Dulagon is a remote rural village in the Artibonite department of Haiti;  a country with a ~46% electrification rate. Previously, 30 households in Dulagon had been electrified by Alina Enèji using Okra’s mesh-grid technology. The success of this pilot was met with follow-on demand to extend energy access to 300 additional households, both in Dulagon and its surrounding villages. Site surveys indicated that most households had minimal energy needs (approximately less than 200Wh/day), but there was also a substantial number of households with medium to high-energy needs. At the time, all households were relying on alternative fuels such as kerosene and diesel.

Renewable Solution

Alina’s Enèji’s scale-up model was optimized for:

  1. Providing reliable and affordable electricity to all households with 1.5 days of battery autonomy,  
  2. Across multiple localities of sparsely populated rural villages,
  3. Whilst serving both low, medium and high-energy users on prepaid packages,
  4. At the lowest capex possible

Alina Enèji opted to go for a “hub-&-spoke” implementation of the mesh-grid that enabled an average daily load of 440 Wh/day with 1.5 days battery autonomy.

63 kW of solar PV and 178 kWh of lithium storage was installed amongst clusters of interconnected households fitted with the Okra “Pod”: a system controller that redistributes excess energy between neighboring households.

Each household cluster consisted of varying combinations of these configurations (in order of lowest-to-highest energy demand):

  1. Pod only
  2. Pod + battery OR  solar PV
  3. Pod + battery + solar PV

In this hub-&-spoke design, medium-high energy households (“hubs”), with more battery and solar capacity, shed excess energy to lower energy households (“spokes”). By concentrating storage and generation in this hub-&-spoke topology, Alina Enèji was able to reduce costs by bulk purchasing larger battery variants which had a slightly higher $/kWh compared to smaller variants.

Project Financing & Costs

The total project cost of to energize a further 300 household via mesh-grids came out to be:

  • $156,782 total
  • Or $523/connection

(Note: Initially we stated $134,076 or $446/connection, but those numbers were EXW. The new figures reflect the landed and installed cost of the system)

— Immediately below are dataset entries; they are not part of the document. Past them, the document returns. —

(** A done callback is registered under the key of its attempt, and frees
    that key whoever holds it.  When a dropped attempt is created again
    before the cancelled coroutine of the first one has ended, the first one's callback
    frees the capacity of the second, which still runs: the next task is
    started beyond the budget. *)
Definition stale_callback : list event :=
  [ECreate (demo_request 1 60); EResume 0; EDropQuery "q"; ECreate (demo_request 1 60); EResume 1;
   EResume 0; EDone 0; ECreate (demo_request 2 60); EResume 2].

Theorem stale_callback_overcommits :
  let w := history demo_config new_worker stale_callback in
  run_clean demo_config new_worker stale_callback = true /\
  map x_state w.(w_heap) = [CANCELED; RUNNING; RUNNING] /\ map x_memory_requirement_bytes w.(w_heap) = [60; 60; 60] /\
  w.(w_running_tasks) = {["q.0.2.0"]} /\ running_memory w = 60.
Proof. split_and!; vm_compute; reflexivity. Qed.

(** A task that fits is started although others wait: a large task at the
    head of the queue is overtaken by every smaller one that arrives. *)
Theorem small_tasks_overtake :
  let w := history demo_config new_worker
    [ECreate (demo_request 1 60); ECreate (demo_request 2 60); ECreate (demo_request 3 40)] in
  w.(w_queued_tasks) = ["q.0.2.0"] /\ w.(w_running_tasks) = {["q.0.1.0"; "q.0.3.0"]}.
Proof. split_and!; vm_compute; reflexivity. Qed.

Funding for the project was given to Alina Enèji by the Off-Grid Electricity Fund (OGEF), managed by Bamboo Capital Partners. Regulatory support was given by the Haitian body Autorite Nationale de Regulation du Secteur de l’Energie (ANARSE).

Project Outcome

The 300 household scale-up was installed over a period of 35 days by Alina Enèji’s field team. At the time of writing this case study, households were using an average of 302 Wh/day with some households using up to 1800Wh/day.

End consumers pay for energy via mobile money on a prepaid subscription model.

The continued use of productive power is also attributed to a financing scheme that provided productive use appliances, such as freezers and rice cookers, to a number of households at the beginning of the project.

Next Steps

To support with project O&M, Alina Enèji has been actively training local maintenance agents. Okra Solar is also actively building a local technical support team in Haiti to provide hands-on training and assistance. With 330 households now fully energized, Alina Enèji is in the process of shipping equipment to energize an additional 700 additional households in the Marchand Dessalines region using mesh-grids. This phased scale-up should be fully operational by early 2023. Looking beyond, Alina Enèji is aiming to further its energy access portfolio to rapidly serve an additional potential 100,000 households in Haiti.

After a stint in the world of Electrical Engineering, Tim tapped into his creative side and worked as a freelance photographer and filmmaker in Cambodia for three years, with a focus on short documentaries for NGO’s. Now he’s able to combine his technical engineering skills with his love for telling stories and creating content at Okra.